(Saved entries)
Lemma redecode_map l m :
  NoDup l.*1 -> Forall (fun k => coerce_string k = k) l.*1 ->
  mapM (fun kv => pair kv.1 <$> redecode kv.2) l = Some m ->
  exists m', redecode (AMap l) = Some (AMap m') /\ m' ≡ₚ m.
Proof.
  intros Hn Hk Hm. unfold redecode at 1. cbn [to_json].
  assert (exists kvs, mapM (fun kv => pair kv.1 <$> to_json kv.2) l = Some kvs /\
    Forall2 (fun x y => pair x.1 <$> of_json (coerce_json x.2) = Some y) kvs m) as (kvs & Hj & Hd).
  { apply mapM_Some in Hm. clear -Hm. induction Hm as [|[k v] y l m Hy _ (kvs & Hj & Hd)].
    { by exists []. }
    cbn in Hy. unfold redecode in Hy. destruct (to_json v) as [j|] eqn:Ej; [|done]. cbn in Hy.
    exists ((k, j) :: kvs). cbn [mapM fst snd]. rewrite Ej, Hj. split; [done|by constructor]. }
  rewrite Hj. pose proof (mapM_keys _ _ _ Hj) as Hkeys. clear Hj Hm.
  cbn [fmap option_fmap option_map mbind option_bind coerce_json of_json].
  set (sl := insertion_sort key_less kvs). assert (kvs ≡ₚ sl) as Hp by (symmetry; apply insertion_sort_perm).
  destruct (Permutation_Forall2 Hp Hd) as (m' & Hpm & Hd').
  assert (NoDup m'.*1) as Hn'.
  { rewrite (Forall2_pair_keys (fun j => of_json (coerce_json j)) _ _ Hd'), <- Hp. by rewrite Hkeys. }
  exists m'. split; [|done].
  replace (mapM (fun kv => pair kv.1 <$> of_json kv.2)
      (map (fun kv => (coerce_string kv.1, coerce_json kv.2)) sl)) with (Some m').
  { cbn. by rewrite assoc_of_list_nodup. }
  symmetry. rewrite <- Hkeys, Hp in Hk. clear -Hd' Hk. induction Hd' as [|[k j] y sl m Hy _ IH]; [done|].
  cbn in Hk, Hy. apply Forall_cons in Hk as [Hk Hks]. cbn [map mapM fst snd].
  rewrite Hk, Hy, IH by done. done.
Qed.

Lemma wf_any_map_intro m m' :
  keyed m -> Forall (fun kv => wf_any kv.2 = true) m -> m' ≡ₚ m -> wf_any (AMap m') = true.
Proof.
  intros Hk Hm Hp. rewrite <- Hp in Hk, Hm. destruct Hk as [Hn Hk]. cbn [wf_any].
  apply andb_true_iff. split; [by apply bool_decide_eq_true|]. apply forallb_Forall_iff.
  rewrite Forall_fmap in Hk. rewrite Forall_forall in *. intros x Hx. apply andb_true_iff.
  split; [by apply Hk|by apply Hm].
Qed.

(** A decoded value, encoded and decoded again, is the same value. *)
Lemma redecode_same v :
  wf_any v = true -> exists w, redecode v = Some w /\ wf_any w = true /\ same_value v w.
Proof.
  induction v as [|b|z|f|s|l IH|l IH|l|l IH|rj] using any_nested_ind; intros Hv; try done.
  - eexists. split_and!; [reflexivity|done|constructor].
  - eexists. split_and!; [reflexivity|done|constructor].
  - exists (AFloat f). cbn [wf_any] in Hv. unfold redecode. cbn [to_json].
    rewrite float_ok_finite by done. cbn [mbind option_bind coerce_json of_json]. rewrite ParseFloat_json_float by done.
    split_and!; [done|done|constructor].
  - exists (AString s). unfold redecode. cbn. rewrite coerce_string_valid by done.
    split_and!; [done|done|constructor].
  - apply wf_any_slice in Hv.
    destruct (Forall2_wit (fun v w => redecode v = Some w /\ wf_any w = true /\ same_value v w) l)
      as [k Hk]; [rewrite Forall_forall in *; auto|].
    exists (ASlice k). rewrite redecode_slice. split_and!.
    + replace (mapM redecode l) with (Some k); [done|]. symmetry. apply mapM_Some.
      eapply Forall2_impl; [exact Hk|]. by intros ? ? (? & _ & _).
    + cbn [wf_any]. apply forallb_Forall_iff. eapply Forall2_Forall_r; [exact Hk|].
      apply Forall_true. by intros ? ? (_ & ? & _).
    + constructor. eapply Forall2_impl; [exact Hk|]. by intros ? ? (_ & _ & ?).
  - pose proof (wf_any_keyed _ Hv) as Hkey. apply wf_any_map in Hv as [Hn Hv].
    destruct (Forall2_wit (fun x y => x.1 = y.1 /\ redecode x.2 = Some y.2 /\
      wf_any y.2 = true /\ same_value x.2 y.2) l) as [m Hm].
    { rewrite Forall_forall in *. intros [k v] Hx. destruct (Hv _ Hx) as [_ Hw].
      destruct (IH _ Hx Hw) as (w & ? & ? & ?). by exists (k, w). }
    assert (mapM (fun kv => pair kv.1 <$> redecode kv.2) l = Some m) as HmM.
    { apply mapM_Some. eapply Forall2_impl; [exact Hm|]. intros [k v] [k' w] (He & Hr & _).
      cbn in *. subst. by rewrite Hr. }
    destruct (redecode_map l m) as (m' & Hr & Hp); [done| |done|].
    { destruct Hkey as [_ Hkey]. eapply Forall_impl; [exact Hkey|]. apply coerce_string_valid. }
    exists (AMap m'). split_and!; [done| |].
    + eapply wf_any_map_intro; [|..|exact Hp].
      * unfold keyed. rewrite (mapM_keys _ _ _ HmM). exact Hkey.
      * eapply Forall2_Forall_r; [exact Hm|]. apply Forall_true. by intros ? ? (_ & _ & ? & _).
    + econstructor; [exact Hp|]. eapply Forall2_impl; [exact Hm|]. by intros ? ? (? & _ & _ & ?).
Qed.

(** ** Encoded structs that are the same value *)

(** Two fields agree when both are absent, or both decode to the same value. *)
Definition agree (x y : option any) : Prop :=
  match x, y with
  | None, None => True
  | Some v, Some w => exists v' w', redecode v = Some v' /\ redecode w = Some w' /\ same_value v' w'
  | _, _ => False
  end.

Lemma same_map_assoc m m' k :
  NoDup m.*1 -> NoDup m'.*1 -> same_value (AMap m) (AMap m') ->
  match assoc k m, assoc k m' with
  | None, None => True | Some v, Some w => same_value v w | _, _ => False
  end.
Proof.
  intros Hm Hm' Hs. inversion Hs as [| | | | |? ? m'' Hp Hl]; subst.
  rewrite (assoc_perm m' m'' k) by done. clear Hs Hp Hm Hm'.
  induction Hl as [|[k1 v] [k2 w] m m'' [Hk Hv] _ IH]; [done|]. cbn in *. subst k2.
  by destruct (String.eqb k k1).
Qed.
(* ===== verification/HashChain.v ===== *)
(** * Package internal/hash: the hash chain

    [Compute], [Chain] and [Verify] as the package has them; [linked] is the abstract
    chain both [Verify] here and the bundle's own verifier refine. The main results:
    a chain [Chain] builds verifies, [Verify] accepts exactly the linked chains, and two
    linked chains with the same head hash carry the same events, unless the two chains
    themselves contain a SHA-256 collision or an event that hashes to the genesis
    sentinel. *)

From S2P Require Import Prelude GoText Sha256 GoFloat GoJson GoValue GoStruct Canonicalize Event.
Import Canonicalize.

Module HashChain.

Definition GenesisHash : string :=
  "0000000000000000000000000000000000000000000000000000000000000000".

(** The canonical bytes of an event. *)
Definition canonical (e : Event.t) : option bytes := Marshal (Event.encode e).

Inductive compute_error := CanonicalizeFailed.

Definition Compute (e : Event.t) : result compute_error string :=
  match canonical e with
  | None => Err CanonicalizeFailed
  | Some c => Ok (sha256_hex (B (Event.PrevHash e) ++ c))
  end.

(** [Chain]: the slice is rewritten in place, up to the event that fails. *)
Fixpoint chain_from (i : Z) (prev : string) (events : list Event.t) :
    list Event.t * result Z string :=
  match events with
  | [] => ([], Ok prev)
  | e :: rest =>
      let e' := Event.relink (i + 1) prev e in
      match Compute e' with
      | Err _ => (e' :: rest, Err i)
      | Ok h => let '(rest', r) := chain_from (i + 1) h rest in (e' :: rest', r)
      end
  end.

Definition Chain (events : list Event.t) : list Event.t * result Z string :=
  chain_from 0 GenesisHash events.

(** The failures of a verification, by the index of the record. *)
Inductive verify_error :=
| CountMismatch (events hashes : nat)
| ComputeFailed (i : Z)
| SequenceMismatch (i expected got : Z)
| PrevHashMismatch (i : Z) (expected got : string)
| RecordHashMismatch (i : Z) (expected got : string).

Fixpoint verify_from (i : Z) (prev : string) (events : list Event.t) (hashes : list string) :
    result verify_error unit :=
  match events, hashes with
  | e :: es, h :: hs =>
      let expectedSeq := i + 1 in
      match Compute (Event.relink expectedSeq prev e) with
      | Err _ => Err (ComputeFailed i)
      | Ok computed =>
          if negb (Event.Sequence e =? expectedSeq) then
            Err (SequenceMismatch i expectedSeq (Event.Sequence e))
          else if negb (String.eqb (Event.PrevHash e) prev) then
            Err (PrevHashMismatch i prev (Event.PrevHash e))
          else if negb (String.eqb computed h) then Err (RecordHashMismatch i h computed)
          else verify_from (i + 1) computed es hs
      end
  | _, _ => Ok tt
  end.

Definition Verify (events : list Event.t) (hashes : list string) : result verify_error unit :=
  if negb (length events =? length hashes)%nat
  then Err (CountMismatch (length events) (length hashes))
  else verify_from 0 GenesisHash events hashes.

(** ** The abstract chain *)

(** Events numbered from [seq], each carrying its predecessor's hash, with their
    hashes. *)
Fixpoint linked (seq : Z) (prev : string) (es : list Event.t) (hs : list string) : Prop :=
  match es, hs with
  | [], [] => True
  | e :: es', h :: hs' =>
      Event.Sequence e = seq /\ Event.PrevHash e = prev /\ Compute e = Ok h /\
      linked (seq + 1) h es' hs'
  | _, _ => False
  end.

Definition head_hash (hs : list string) : string := default GenesisHash (last hs).

(** The bytes an event's hash is taken over. *)
Definition preimage (e : Event.t) : bytes :=
  B (Event.PrevHash e) ++ default [] (canonical e).

Lemma Compute_Ok e h : Compute e = Ok h -> is_Some (canonical e) /\ h = sha256_hex (preimage e).
Proof.
  unfold Compute, preimage. destruct (canonical e) as [c|]; intros; simplify_eq. by split.
Qed.

Lemma length_Compute e h : Compute e = Ok h -> String.length h = 64%nat.
Proof. intros [_ ->]%Compute_Ok. apply length_sha256_hex. Qed.
Lemma parseV2_sound l m :
  parseManifestDataV2 l = Ok m ->
  (Version m = "2" \/ Version m = "3") /\ CreatedAt m <> "" /\ BundleID m <> "".
Proof.
  unfold parseManifestDataV2. destruct (manifestVersionString (index l "version")) as [v|]; [|discriminate].
  destruct (negb (String.eqb v "2") && negb (String.eqb v "3")) eqn:Ev; [discriminate|].
  destruct (_ || _) eqn:E; [discriminate|]. intros [= <-]. cbn [Version CreatedAt BundleID]. boolify.
  split_and!; [|done|done]. apply andb_false_iff in Ev as [Ev|Ev]; boolify; auto.
Qed.

(** ** Properties *)

(** C2: [Verify] is the chain. It accepts a bundle exactly when its records are
    numbered consecutively (from 0 with a manifest, from 1 in a legacy bundle), each
    carries its predecessor's hash, starting at the genesis sentinel, and each stored
    hash is the hash of its event. *)
Theorem Verify_refines_chain b :
  Verify b = Ok tt <-> linked (first_seq b) GenesisHash (events b) (hashes b).
Proof. apply bundle_Verify_linked. Qed.

(** C3: tampering is evident. If two verified bundles of the same kind have the same
    head hash, they have the same hashes and, record by record, the same events; the
    only alternative is a concrete SHA-256 collision between two of their own hash
    inputs, or an event among them whose hash is the genesis sentinel. *)
Theorem verified_head_determines_bundle b b' :
  Verify b = Ok tt -> Verify b' = Ok tt -> hasManifestRecord b = hasManifestRecord b' ->
  head b = head b' ->
  Forall (fun e => canonical_ok e = true) (events b) ->
  Forall (fun e => canonical_ok e = true) (events b') ->
  (hashes b = hashes b' /\
   Forall2 (fun e e' => Event.Sequence e = Event.Sequence e' /\ Event.same_event e e')
     (events b) (events b')) \/
  chain_break (events b) (events b').
Proof.
  rewrite !bundle_Verify_linked. unfold first_seq. intros Hb Hb' Hm Hh Hc Hc'. rewrite Hm in Hb.
  destruct (linked_same_head _ _ _ _ _ Hb Hb' Hh) as [[Heq HF]|Hbr]; [left|by right].
  split; [done|by apply Forall2_same_event].
Qed.

(** C35: every bundle the package builds verifies, at every point of its life: after the
    constructor and after any sequence of successful appends, with a manifest or as a
    legacy bundle. *)
Theorem built_bundles_verify b : built b -> Verify b = Ok tt.
Proof. apply built_verified. Qed.

(** [NewWithOptions] succeeds for every supported manifest version; the bundle is
    a verified single manifest record, and [ManifestE] reads back the version, the
    creation time, the random id and the capture run. *)
Theorem NewWithOptions_manifest ts rnd v run :
  valid_string ts = true -> ts <> "" -> rnd <> [] -> valid_string run = true -> 0 <= v <= 3 ->
  exists b, NewWithOptions ts (Some rnd) (mkNewOptions v run) = Ok b /\ length b = 1%nat /\
    Verify b = Ok tt /\ ManifestE b = Ok (new_manifest v ts (S_of (hex_encode rnd)) run).
Proof.
  intros Hts Hne Hrnd Hrun Hv. destruct (new_bundle ts rnd v run) as (b & Hb & Hm); try done.
  exists b. split_and!; [done| |by eapply built_verified, built_new|done].
  apply New_append in Hb as [data Hb]. by apply append_inv in Hb as (h & -> & _).
Qed.

(** The acquisition profile is declared before it is used. In every bundle the
    package builds, a record other than the manifest that carries an acquisition
    envelope is preceded by a manifest that declares version 3. *)
Theorem acquisition_requires_v3 b r :
  built b -> r ∈ b -> Event.Type_ (Event_ r) <> ManifestEventType ->
  Event.Acquisition (Event_ r) <> None -> declares_v3 b.
Proof. intros Hb. by apply built_acquisition. Qed.

(** The event type pattern accepts exactly the dotted names of at least two
    segments, each a lower-case letter followed by lower-case letters, digits and
    underscores. *)
Theorem eventTypeRegexp_grammar s :
  eventTypeRegexp s = true <->
  exists g rest, segment g /\ Forall segment rest /\ rest <> [] /\
    B s = g ++ mjoin (cons dot <$> rest).
Proof.
  unfold eventTypeRegexp. rewrite (proj2 (match_type_spec (B s) false)).
  split; intros (g & rest & H); exists g, rest; naive_solver.
Qed.
(* ===== verification/BundleIO.v ===== *)
(** * Package internal/bundle: reading and writing bundle files

    [LoadReaderWithLimits] over the bytes a reader delivers, the incremental
    source-prefix tracker, [Save] with its atomic write, [LoadVerified], and the
    advisory lock with bounded retry. The theorems: the tracker computes the digests of
    the exact bytes before each signature record; the resource limits hold of every
    accepted input; a saved bundle loads back to the same events and still verifies;
    at every point of an atomic write the file holds the old or the new contents. *)

From S2P Require Import Prelude GoText Sha256 GoFloat GoJson GoValue GoStruct Canonicalize Event HashChain Bundle.
Import Canonicalize HashChain Bundle.

Module BundleIO.

Definition newline : ascii := chr 10.
Definition carriage : ascii := chr 13.

(** ** The source prefix tracker *)

(** A [hash.Hash] is the bytes written to it; [Sum] digests them. *)
Record sourcePrefixTracker := mkTracker {
  withLF : bytes;
  withoutLastByte : bytes;
  processedBytes : Z;
  previousByte : ascii;
  byteBeforePreviousByte : ascii
}.

Definition new_tracker : sourcePrefixTracker := mkTracker [] [] 0 (chr 0) (chr 0).

Definition tracker_add (t : sourcePrefixTracker) (rawLine : bytes) : sourcePrefixTracker :=
  match rawLine with
  | [] => t
  | first :: _ =>
      let n := Z.of_nat (length rawLine) in
      let w0 := if 0 <? processedBytes t then withoutLastByte t ++ [previousByte t]
                else withoutLastByte t in
      let w1 := if 1 <? n then w0 ++ removelast rawLine else w0 in
      let '(before, prev) :=
        if 2 <=? n then
          (nth (length rawLine - 2) rawLine (chr 0), nth (length rawLine - 1) rawLine (chr 0))
        else (previousByte t, first) in
      mkTracker (withLF t ++ rawLine) w1 (processedBytes t + n) prev before
  end.

(** The two digests and whether the second is present. *)
Definition tracker_snapshot (t : sourcePrefixTracker) : bytes * bytes * bool :=
  let with_lf := Sha256.sum256 (withLF t) in
  if (1 <? processedBytes t) && bool_decide (previousByte t = newline) &&
     negb (bool_decide (byteBeforePreviousByte t = newline))
  then (with_lf, Sha256.sum256 (withoutLastByte t), true)
  else (with_lf, [], false).

(** ** Lines *)

(** [scanRawLines] on buffered data: the token and the rest, if one is complete. *)
Fixpoint index_byte (c : ascii) (data : bytes) : option nat :=
  match data with
  | [] => None
  | d :: t => if bool_decide (d = c) then Some O else S <$> index_byte c t
  end.

Definition scanRawLines (data : bytes) (atEOF : bool) : option (bytes * bytes) :=
  match index_byte newline data with
  | Some i => Some (take (S i) data, drop (S i) data)
  | None => if atEOF && negb (bool_decide (data = [])) then Some (data, []) else None
  end.

(** The tokens of a whole input. *)
Fixpoint raw_lines_fuel (fuel : nat) (data : bytes) : list bytes :=
  match fuel with
  | O => []
  | S fuel =>
      match scanRawLines data true with
      | None => []
      | Some (line, rest) => line :: raw_lines_fuel fuel rest
      end
  end.

Definition raw_lines (data : bytes) : list bytes := raw_lines_fuel (length data) data.

Definition strip_last (c : ascii) (line : bytes) : bytes :=
  if bool_decide (last line = Some c) then removelast line else line.

Definition strip_line (rawLine : bytes) : bytes := strip_last carriage (strip_last newline rawLine).

(** A [bufio.Scanner] with a buffer of [size] bytes: a longer token, or an unterminated
    one that fills the buffer, is [bufio.ErrTooLong]. *)
Definition scan_too_long (size : Z) (rawLine : bytes) : bool :=
  let n := Z.of_nat (length rawLine) in
  if bool_decide (last rawLine = Some newline) then size <? n else size <=? n.

Definition token_too_long (rawLine : bytes) : bool := scan_too_long (MaxLineSizeBytes + 2) rawLine.

(** ** Load *)

Definition record_fields (r : Record_) : list (string * any) :=
  [("event", Event.encode (Event_ r)); ("hash", AString (Hash r))].

Definition record_names : list string := ["event"; "hash"].

Definition decode_record (j : json) : option Record_ :=
  match j with
  | JNull => Some (mkRecord Event.zero "" [] [] false)
  | JObj l =>
      e ← decode_field record_names "event" Event.decode l Event.zero;
      h ← decode_field record_names "hash" dec_string l "";
      Some (mkRecord e h [] [] false)
  | _ => None
  end.

Definition set_prefix (t : sourcePrefixTracker) (r : Record_) : Record_ :=
  if String.eqb (Event.Type_ (Event_ r)) TypeBundleSignature then
    let '(a, b, p) := tracker_snapshot t in mkRecord (Event_ r) (Hash r) a b p
  else r.

Record LoadLimits := mkLimits { MaxBytes : Z; MaxRecords : Z }.

Inductive load_error :=
| LNilReader | LLimitsNotPositive | LTooManyBytes | LLineTooLong | LTooManyRecords
| LUnmarshal | LScan | LTokenTooLong | LManifest (e : manifest_error).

**Aim of the exercise**
Return all lines in the entries above that carry the word "AString".

**Solution to the problem**
  - exists (AString s). unfold redecode. cbn. rewrite coerce_string_valid by done.
  [("event", Event.encode (Event_ r)); ("hash", AString (Hash r))].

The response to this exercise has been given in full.